57.03(2) Where a party fails to pay the costs of a motion as required under subrule (1), the court may dismiss or stay the party’s proceeding, strike out the party’s defence or make such other order as is just.
[8] The Costs Orders do not arise from a contested motion. There are good policy reasons to exclude them from the enforcement mechanism of Rule 57.03(2), which provides sanctions for a party’s failure to abide by costs orders made in respect of contested motions brought in the course of a proceeding it wishes to continue.
[9] The same can be said for Rule 60.12 which is titled “Failure to Comply with Interlocutory Orders” and which states as follows:
60.12 Where a party fails to comply with an interlocutory order, the court may, in addition to any other sanction provided by these rules,
(a) stay the party’s proceeding;
(b) dismiss the party’s proceeding or strike out the party’s defence; or
(c) make such other order as is just.
[10] For the same reasons as are applicable to Rule 57.03, there is good reason to question the authority under Rule 60.12 to dismiss this action for failure to pay the Costs Orders, which are not interlocutory.
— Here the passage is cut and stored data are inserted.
(* ===== verification/RefsList.v ===== *)
(** The refs store's listing (Refs.List of src/cas/refs/refs.go) and what is
    looked up in it: Resolve and Roots. *)

From S2P Require Import Prelude Digest Binary Stream FileSystem AtomicFile OsFile RefText Refs.

Module RefsList.
Import Refs.

(** A path that can be a ref: not under the log's directory, and not a temp file. *)
Definition listed (p : path) : bool :=
  match p with
  | [] => false
  | top :: _ => negb (bool_decide (top = logSubdir)) && negb (IsTempFile (default [] (list.last p)))
  end.
Definition refAt (kv : path * entry) : option Ref :=
  if listed kv.1 then
    match kv.2 with
    | File data _ => match ParseDigest (TrimSpace data) with Ok d => Some (mkRef (joinWith slash kv.1) d) | Err _ => None end
    | _ => None
    end
  else None.
(** A file that should be a ref's value but does not parse. *)
Definition damaged (kv : path * entry) : Prop :=
  listed kv.1 = true /\ exists data m, kv.2 = File data m /\ is_ok (ParseDigest (TrimSpace data)) = false.

(** The refs the directory holds. *)
Definition stored (t : gmap path entry) (r : Ref) : Prop :=
  exists m data, listed (splitOn slash (Name r)) = true /\ t !! splitOn slash (Name r) = Some (File data m) /\
    ParseDigest (TrimSpace data) = Ok (RefDigest r).

Section Listing.
Variable outside : path -> option entry.
Record config := mkConfig { enabled : bool; packMaxBytes : Z; packMaxEntries : Z }.
(** [Pack] is the pack file's path as it was when the record was written. *)
Record packRecord := mkRecord { Pack : bytes; Offset : Z; Size : Z }.
(** An open pack file; a failed Close leaves the handle closed. *)
Record handle := mkHandle { h_path : path; h_closed : bool }.

Section PackFs.
Context {L : Type}.
Variable loose : Backend L.
(** The loose backend's [Stat], and its [Clean] with the count that comes back
    beside an error. *)
Variable looseStat : Digest -> M L (Z * Z).
Variable looseClean : Z -> M L (Z * option error).
(** The base path the backend was opened with. *)
Variable base : bytes.
Variable outside : path -> option entry.
Variable random : gmap path entry -> bytes.
(** [encoding/json] on the manifest. *)
Variable jsonMarshal : gmap bytes packRecord -> res bytes.
Variable jsonUnmarshal : bytes -> res (gmap bytes packRecord).
Variable cfg : config.

Record Backend := mkBackend {
  bk_loose : L;
  disk : FS;
  packFile : option handle;
  packFilePath : bytes;
  packBytes : Z;
  packEntries : Z;
  index : gmap Digest packRecord;
}.

Definition onLoose {A} (m : M L A) : M Backend A := fun c b =>
  match m c (bk_loose b) with
  | (r, c', l) => (r, c', mkBackend l (disk b) (packFile b) (packFilePath b) (packBytes b) (packEntries b) (index b))
  end.
Definition onDisk {A} (m : M FS A) : M Backend A := fun c b =>
  match m c (disk b) with
  | (r, c', s) => (r, c', mkBackend (bk_loose b) s (packFile b) (packFilePath b) (packBytes b) (packEntries b) (index b))
  end.
Definition setPack (h : option handle) (p : bytes) (bytes entries : Z) : M Backend unit :=
  modify (fun b => mkBackend (bk_loose b) (disk b) h p bytes entries (index b)).
Definition setIndex (f : gmap Digest packRecord -> gmap Digest packRecord) : M Backend unit :=
  modify (fun b => mkBackend (bk_loose b) (disk b) (packFile b) (packFilePath b) (packBytes b) (packEntries b) (f (index b))).

Definition manifestPath : path := [str "index.json"].
Definition currentName : bytes := str "current.pack".
Definition currentPack : path := [currentName].
Definition packDir : bytes := Join base (str "packs").
(** Where a record's string leads below the pack directory: what [filepath.Rel]
    makes of it, unless that fails or leads out.  The file is found at the cleaned
    string, which is the string itself unless it was written by hand. *)
Definition inPackDir (pack : bytes) : option path := relInside packDir pack.

(** [fs.ValidateDir] and [fs.ValidateFile] under the backend's base: the pack
    directory is the chain's first component. *)
Definition validateBase (wantDir : bool) (p : path) : M FS unit :=
  let last := match p with [] => true | _ => false end in
  info ← attempt (os_Lstat outside []);
  match info with
  | Err e => if errIs e ErrNotExist then mret tt else throw (Errorf "cas: stat store path %s: %w" e)
  | Ok (Symlink _) => throw (Errorf "%w: %s is a symbolic link to %s" ErrUnsafeTarget)
  | Ok e =>
    if (negb last || wantDir) && negb (isDir e) then throw (Errorf "%w: %s is not a directory (mode %s)" ErrUnsafeTarget)
    else if last then mret tt
    else Fs.validateFrom outside wantDir [] p
  end.

Definition isRegular (e : entry) : bool := match e with File _ _ => true | _ => false end.

Definition validPackRecord (rec : packRecord) : M FS bool :=
  if (Offset rec <? 0) || (Size rec <? 0) || (2 ^ 63 - 1 - Size rec <? Offset rec) then throw errInvalidPackRecord
  else
    match inPackDir (Pack rec) with
    | None => throw errInvalidPackRecord
    | Some p =>
      v ← attempt (Fs.ValidateFile outside p);
      match v with
      | Err err => if errIs err ErrUnsafeTarget then throw (Errorf2 "%w: %w" errInvalidPackRecord err) else throw err
      | Ok _ =>
        info ← attempt (os_Lstat outside p);
        match info with
        | Err err => if errIs err ErrNotExist then mret false else throw err
        | Ok info =>
          if negb (isRegular info) then throw errInvalidPackRecord
          else if sizeOf info <? Offset rec + Size rec then throw errInvalidPackRecord
          else mret true
        end
      end
    end.

(** ** The manifest *)
Fixpoint renameLoop (attempts : nat) (err : option error) (tmp p : path) : M FS unit :=
  match attempts with
  | O => match err with Some err => throw err | None => mret tt end
  | S attempts =>
    r ← attempt (os_Rename outside tmp p);
    match r with
    | Ok _ => mret tt
    | Err err =>
      st ← attempt (os_Stat outside tmp);
      match st with
      | Err _ => throw err
      | Ok _ => renameLoop attempts (Some err) tmp p
      end
    end
  end.
Definition renameWithRetry (tmp p : path) : M FS unit := renameLoop 20 None tmp p.

(** The keys are the digests' hex forms. *)
Definition manifestOf (idx : gmap Digest packRecord) : gmap bytes packRecord := kmap DString idx.

Definition persistIndexOf (idx : gmap Digest packRecord) : M FS unit :=
  data ← lift (wrapErr (Errorf "cas: encode pack manifest: %w") (jsonMarshal (manifestOf idx)));
  mapErr (Errorf "cas: write pack manifest: %w") (validateBase true []);;
  tmp ← mapErr (Errorf "cas: write pack manifest: %w") (os_CreateTemp outside random [] (str "index-") (str ".tmp"));
  orElse (os_Append tmp data) (attempt syscall;; attempt (os_Remove outside tmp);; mret tt) (Errorf "cas: write pack manifest: %w");;
  orElse syscall (attempt (os_Remove outside tmp);; mret tt) (Errorf "cas: write pack manifest: %w");;
  orElse (renameWithRetry tmp manifestPath) (attempt (os_Remove outside tmp);; mret tt) (Errorf "cas: rename pack manifest: %w").
Definition persistIndex : M Backend unit :=
  b ← get;
  onDisk (persistIndexOf (index b)).

(** A foreign or stale entry is dropped. *)
Definition loadRecord (acc : gmap Digest packRecord) (kv : bytes * packRecord) : M FS (gmap Digest packRecord) :=
  match ParseDigest kv.1 with
  | Err _ => mret acc
  | Ok d =>
    valid ← attempt (validPackRecord kv.2);
    match valid with
    | Ok true => mret (<[d := kv.2]> acc)
    | _ => mret acc
    end
  end.
Definition loadIndex : M Backend unit :=
  data ← attempt (onDisk (os_ReadFile outside manifestPath));
  match data with
  | Err err => if errIs err ErrNotExist then mret tt else throw (Errorf "cas: read pack manifest: %w" err)
  | Ok data =>
    m ← lift (wrapErr (Errorf "cas: decode pack manifest: %w") (jsonUnmarshal data));
    filtered ← onDisk (foldM (map_to_list m) ∅ loadRecord);
    setIndex (fun _ => filtered)
  end.
(** What a write into a pack file leaves: the file with more at its end, all of
    [data] when it succeeds. *)
Definition appended (p : path) (old data : bytes) (s : FS) (r : res unit) (s' : FS) : Prop :=
  extends s s' /\ exists k m', tree s' !! p = Some (File (old ++ k) m') /\ (r = Ok tt -> k = data).
Lemma appended_of k old m x s r s' data : diskOk (tree s) -> packPath [k] -> tree s !! ([k] : path) = Some (File old m) ->
  (small [k] s -> small [k] s') -> (exists m', evolves s (<[[k] := File (old ++ x) m']> (tree s)) s') ->
  (r = Ok tt -> x = data) -> appended [k] old data s r s'.
Proof.
  intros Hd Hp Ht Hsm [m' He] Hr. pose proof He as (Et & _).
  assert (Ht' : tree s' !! ([k] : path) = Some (File (old ++ x) m')) by (rewrite Et; apply lookup_insert_eq).
  assert (Hs : small [k] s).
  { intros o m0 H0. pose proof (dk_pack _ Hd _ Hp) as Hb. by rewrite H0 in Hb. }
  split; [|exists x, m'; by split]. eapply insert_extends; [done|by left| |done]. by eapply Hsm.
Qed.
Lemma WriteAllAt_wp k data old m c s : diskOk (tree s) -> packPath [k] -> tree s !! ([k] : path) = Some (File old m) ->
  wp (WriteAllTo (os_WriteAt [k]) data) (fun r c' s' => appended [k] old data s r s') c s.
Proof.
  intros Hd Hp Ht. apply wp_intro. intros r c' s' H. unfold WriteAllTo in H.
  pose proof (writeAllTo_appends _ _ _ _ _ _ _ _ _ _ _ (WriteAt_appends [k]) Ht H) as (x & m' & He & Hr).
  eapply appended_of; eauto. intros Hs. eapply (writeAllTo_inv (small [k])); [|done|exact H]. intros. by eapply WriteAt_small.
Qed.
Lemma WriteToAt_wp k rd old m c s : diskOk (tree s) -> packPath [k] -> tree s !! ([k] : path) = Some (File old m) ->
  wp (WriteTo copyBufSize (os_WriteAt [k]) rd) (fun r c' s' => appended [k] old (rd_data rd) s r s' /\ (r = Ok tt -> rd_tail rd = Sentinel EOF)) c s.
Proof.
  intros Hd Hp Ht. apply wp_intro. intros r c' s' H. unfold WriteTo in H.
  assert (Hb : (0 < copyBufSize)%nat) by (unfold copyBufSize; lia).
  pose proof (writeTo_appends _ _ _ _ _ _ _ _ _ _ _ _ (WriteAt_appends [k]) Hb Ht H) as (x & m' & He & Hr).
  split; [|by intros [_ ?]%Hr]. eapply appended_of; eauto; [|by intros [? _]%Hr].
  intros Hs. eapply (writeTo_inv (small [k])); [|done|exact H]. intros. by eapply WriteAt_small.
Qed.

(** A write into a scratch file. *)
Lemma Append_scratch p data old m c s : diskOk (tree s) -> scratchPath p -> tree s !! p = Some (File old m) ->
  wp (os_Append p data) (fun r c' s' => c' = c /\ keeps s s' /\
    (exists x m', tree s' !! p = Some (File x m') /\ (r = Ok tt -> x = old ++ data)) /\ (faults s = [] -> r = Ok tt)) c s.
Proof.
  intros Hd Hp Ht. apply wp_intro. intros r c' s' H.
  apply (os_Append_inv _ _ _ _ _ _ _ _ _ Ht) in H as (-> & n & He & Hr & Hq). split_and!; [done| | |done].
  - pose proof Hp as [k ->]. eapply keeps_insert; [done..| |exact He]. by rewrite Ht.
  - destruct He as (-> & _). do 2 eexists. split; [apply lookup_insert_eq|]. by intros ->%Hr.
Qed.
Lemma syscall_wp c s : wp syscall (fun r c' s' => c' = c /\ keeps s s' /\ tree s' = tree s /\ (faults s = [] -> r = Ok tt)) c s.
Proof.
  eapply wp_mono; [apply wp_syscall|]. intros r c' s' (-> & He & Hq & _). pose proof (evolves_keeps _ _ He). by destruct He as (? & _).
Qed.

(** ** The spool file *)
Lemma spoolObject_wp rd c s : diskOk (tree s) ->
  wp (PackFs.spoolObject outside random rd) (fun r c' s' => keeps s s' /\
    match r with
    | Ok (p, n) => scratchPath p /\ n = blen (rd_data rd) /\ rd_tail rd = Sentinel EOF /\
        exists m, tree s' !! p = Some (File (rd_data rd) m)
    | Err _ => True
    end) c s.
Proof.
  intros Hd. unfold PackFs.spoolObject. apply wp_bind, wp_mapErr. eapply wp_mono; [by apply CreateTemp_wp|].
  intros r c1 s1 (-> & Hk1 & Hr). destruct r as [p|e]; cbn [wrapErr]; [|done]. destruct Hr as [Hp [m Ht]].
  pose proof (keeps_ok _ _ Hk1 Hd) as Hd1. apply wp_bind, wp_orElse, wp_intro. intros r2 c2 s2 E2. unfold WriteTo in E2.
  assert (Hb : (0 < copyBufSize)%nat) by (unfold copyBufSize; lia).
  apply (writeTo_file _ _ _ _ _ _ _ _ _ _ _ Hb Ht) in E2 as (x & m' & He & Hx). cbn [app] in He. pose proof He as (Et & _).
  assert (Hk2 : keeps s1 s2).
  { pose proof Hp as [k ->]. eapply keeps_insert; [done..| |exact He]. by rewrite Ht. }
  destruct r2 as [[]|e].
  - destruct (Hx eq_refl) as [-> ?]. apply wp_ret. split; [by etrans|]. split_and!; try done. exists m'. rewrite Et. apply lookup_insert_eq.
  - eapply wp_mono; [apply discard_scratch; [done|by eapply keeps_ok]|].
    intros r3 c3 s3 (-> & _ & Hk3). split; [|done]. by do 2 (etrans; [done|]).
Qed.
Lemma ReadHandle_wp p data m c s : tree s !! p = Some (File data m) ->
  wp (os_ReadHandle p) (fun r c' s' => c' = c /\ evolves s (tree s) s' /\ exists rf, r = Ok (handleReader data rf)) c s.
Proof.
  intros Ht. unfold os_ReadHandle. apply wp_bind, wp_intro. intros r c' s' E. apply popFault_inv in E as (-> & He & f & -> & _).
  apply wp_bind, wp_get, wp_ret. destruct He as (Et & He). rewrite Et, Ht. by split_and!; [|..|eexists].
Qed.

(** A read of a whole file through a handle that ends did read it all. *)
Lemma handleReader_eof data rf : rd_tail (handleReader data rf) = Sentinel EOF -> rd_data (handleReader data rf) = data.
Proof. destruct rf; [done|]. intros _. apply rd_data_bytesReader. Qed.
Lemma handleReader_reads data rf : reads (handleReader data rf) data.
Proof. destruct rf; [apply reads_cut|apply reads_bytesReader]. Qed.
Lemma LimitReader_handle data rf : rd_tail (LimitReader (blen data) (handleReader data rf)) = Sentinel EOF ->
  rd_data (LimitReader (blen data) (handleReader data rf)) = data.
Proof.
  unfold LimitReader. destruct (limitChunks _ _ _) as [l t] eqn:E. apply limitChunks_spec in E as [E1 E2]; [|lia].
  fold (rd_data (handleReader data rf)) in E1, E2. cbn [rd_tail]. intros Ht. unfold rd_data at 1. cbn [rd_chunks]. rewrite E1.
  destruct rf as [f|]; cbn [handleReader] in *.
  - destruct (E2 Ht) as [Hl|?]; [|done]. revert Hl.
    change (rd_data (mkReader ?cs _)) with (rd_data (mkReader cs EOF)) at 1 2. unfold handleReader.
    change (mkReader (rd_chunks (bytesReader ?x)) EOF) with (bytesReader x). rewrite rd_data_bytesReader, length_take. intros Hl.
    rewrite take_take, take_ge by lia. done.
  - rewrite rd_data_bytesReader. apply take_ge. lia.
Qed.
[11] However, assuming I had jurisdiction to do so under either Rule 57.03 or Rule 60.12, I would not find ordering a stay or dismissal of this action to be just. I say this for four reasons.
[12] First, the Court of Appeal ordered a new trial. Although it ordered costs of the appeal, it did not order payment of those costs as a precondition to the new trial. It would be perverse for this court to effectively thwart the Court of Appeal’s direction that there be a new trial by requiring the Costs Orders to be paid before the plaintiff could have his matter heard on the merits.
[13] Second, the Costs Orders were not in the nature of sanctions for improper behaviour. There is no evidence before me that the plaintiff took unreasonable or unnecessary steps in moving the action to trial or was in breach of any interlocutory order in the course of these proceedings. As Master Dash noted in Burrell v. Peel (Regional Municipality) Police Services Board 2007 CanLII 46173 at paragraph 55, it is relevant on a motion to dismiss an action for failure to pay to costs whether those costs were awarded “to deter bad behaviour, such as the flouting of the rules or orders of the court, or [whether they were] simply an award of costs against a losing party to a motion brought or resisted in good faith and on reasonable grounds.”
[14] Third, I cannot say that the plaintiff’s claim is without merit and do not find it would be just that his action be stopped in its tracks due to his inability to pay the Costs Orders now. While we do not know what weight, if any, the jury gave to the evidence of Dr. Smith in reaching its conclusions on liability and on damages, we do know that it found that the plaintiff had been sexually abused by Tony and awarded significant damages. Although the passage below from Reid, J. in John Wink Ltd. v. Sico Inc. 1987 CanLII 4299 (ONSC) was written in the context of a security for costs motion, I find the principle applicable in this instance as well:
… unless a claim is plainly devoid of merit, it should be allowed to proceed. That is the only “special circumstance” that I would require. While the adopting of this standard might allow some cases to go to trial that the trial will prove should not have proceeded, nevertheless, the danger of injustice resulting from wrongly destroying claims that should have been permitted to go to trial is to my mind a greater injustice.
[15] While Maryvale argues that the plaintiff has not led evidence of impecuniosity and that, after having agreed to the costs quantum, it is too late for him to do so now, his affidavit demonstrates that he has been in jail since 2008, throughout the duration of this action, earns roughly $3.45 a day and has no chance for parole until at least 2033. Further, he was not impecunious at the time he agreed to the costs quantum, as he had a judgment against Maryvale in the amount of $400,000.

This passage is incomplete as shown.